Work instructions: Produce the records below again, word for word, but stop after the line that contains "suspension of an".

Data items:
*** Begin section ***

(** * AI Interior Design Assistant: gateway, client service and orchestrator

    A shallow embedding of the three layers of the application:
    - [Gateway]: the edge handler of [src/api/generate.ts] (prompt
      construction and the mapping of the backend response),
    - [Service]: the client wrappers of [src/services/geminiService.ts],
    - [App]: the three flows of the [App] component (plan and image,
      recolor, more palettes).

    JavaScript strings are modelled as [string] (sequences of 8-bit
    characters, read as the UTF-8 text of the value), optional fields as
    [option], arrays as [list], thrown errors by the [Exn] monad and the
    suspension of an [async] function at an [await] by the [Flow] type. *)

From Stdlib Require Import String Ascii List Bool ZArith NArith Lia.
From Stdlib Require Import Numbers.DecimalString.
Import ListNotations.

Open Scope list_scope.
Open Scope string_scope.

(** ** JavaScript primitives used by the program *)

Module Js.

(** The double quote and the line feed, which the source writes inside
    template literals. *)
Definition dq : string := String (ascii_of_nat 34) EmptyString.
Definition nl : string := String (ascii_of_nat 10) EmptyString.

(** Truthiness of a string: every string but the empty one. *)
Definition truthy (s : string) : bool :=
  match s with
  | EmptyString => false
  | String _ _ => true
  end.

(** Truthiness of an optional string ([undefined] is falsy). *)
Definition truthy_opt (o : option string) : bool :=
  match o with
  | Some s => truthy s
  | None => false
  end.

(** [a === s] where [a] may be [undefined]. *)
Definition strict_eq_opt (a : option string) (s : string) : bool :=
  match a with
  | Some x => x =? s
  | None => false
  end.

(** [!!x] for an optional object. *)
Definition isSome {A : Type} (o : option A) : bool :=
  match o with
  | Some _ => true
  | None => false
  end.

(** [a || b] on strings. *)
Definition or_else (a b : string) : string :=
  if truthy a then a else b.

(** [a || b] where [a] may be [undefined]. *)
Definition or_else_opt (a : option string) (b : string) : string :=
  match a with
  | Some s => or_else s b
  | None => b
  end.
(** * Topic mapping and canonical clustering: a shallow embedding

    This development models the scoring-and-clustering core of the
    question-paper analytics (analytics/topic_mapper.py,
    analytics/canonical_engine.py, analytics/module_filter.py and the
    helpers of analytics/text_utils.py they call) and proves properties
    of the selection, fallback, mark-splitting and medoid code.

    Conventions of the model:
    - Python and NumPy floats are exact rationals ([Q]); rounding error,
      NaN and infinities are outside the model.  [round(x, 4)] is
      half-even rounding of the exact value to a multiple of 1/10000.
    - Text is ASCII: the character classes of [str.split], [str.strip],
      [\w] and [\s] are the ASCII ones.
    - The sentence-embedding model, rapidfuzz's [token_set_ratio] and
      scikit-learn's clustering and cosine distance are external; they are
      Section variables.  [encode] on a batch is the per-text model mapped
      over the batch, whatever its length.
    - Calls of [EmbeddingEngine.encode] are logged in the state of a small
      state-and-exception monad, so that statements can speak about what
      happened before an exception. *)

From Stdlib Require Import List String Ascii Bool Arith ZArith QArith Qround.
From Stdlib Require Import Lia Permutation Sorted.
Import ListNotations.

Set Implicit Arguments.

(** ** Python string methods on ASCII text *)

Module Text.

Local Open Scope string_scope.
Local Open Scope nat_scope.

Definition code (c : ascii) : nat := nat_of_ascii c.

(** [str.isspace] restricted to ASCII: TAB, LF, VT, FF, CR, FS, GS, RS, US
    and the space. *)
Definition is_space (c : ascii) : bool :=
  let n := code c in
  ((9 <=? n) && (n <=? 13)) || ((28 <=? n) && (n <=? 32)).

Definition is_digit (c : ascii) : bool :=
  let n := code c in (48 <=? n) && (n <=? 57).

Definition is_upper (c : ascii) : bool :=
  let n := code c in (65 <=? n) && (n <=? 90).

*** End section ***

Answer to the exercise:
(** * AI Interior Design Assistant: gateway, client service and orchestrator

    A shallow embedding of the three layers of the application:
    - [Gateway]: the edge handler of [src/api/generate.ts] (prompt
      construction and the mapping of the backend response),
    - [Service]: the client wrappers of [src/services/geminiService.ts],
    - [App]: the three flows of the [App] component (plan and image,
      recolor, more palettes).

    JavaScript strings are modelled as [string] (sequences of 8-bit
    characters, read as the UTF-8 text of the value), optional fields as
    [option], arrays as [list], thrown errors by the [Exn] monad and the
    suspension of an [async] function at an [await] by the [Flow] type. *)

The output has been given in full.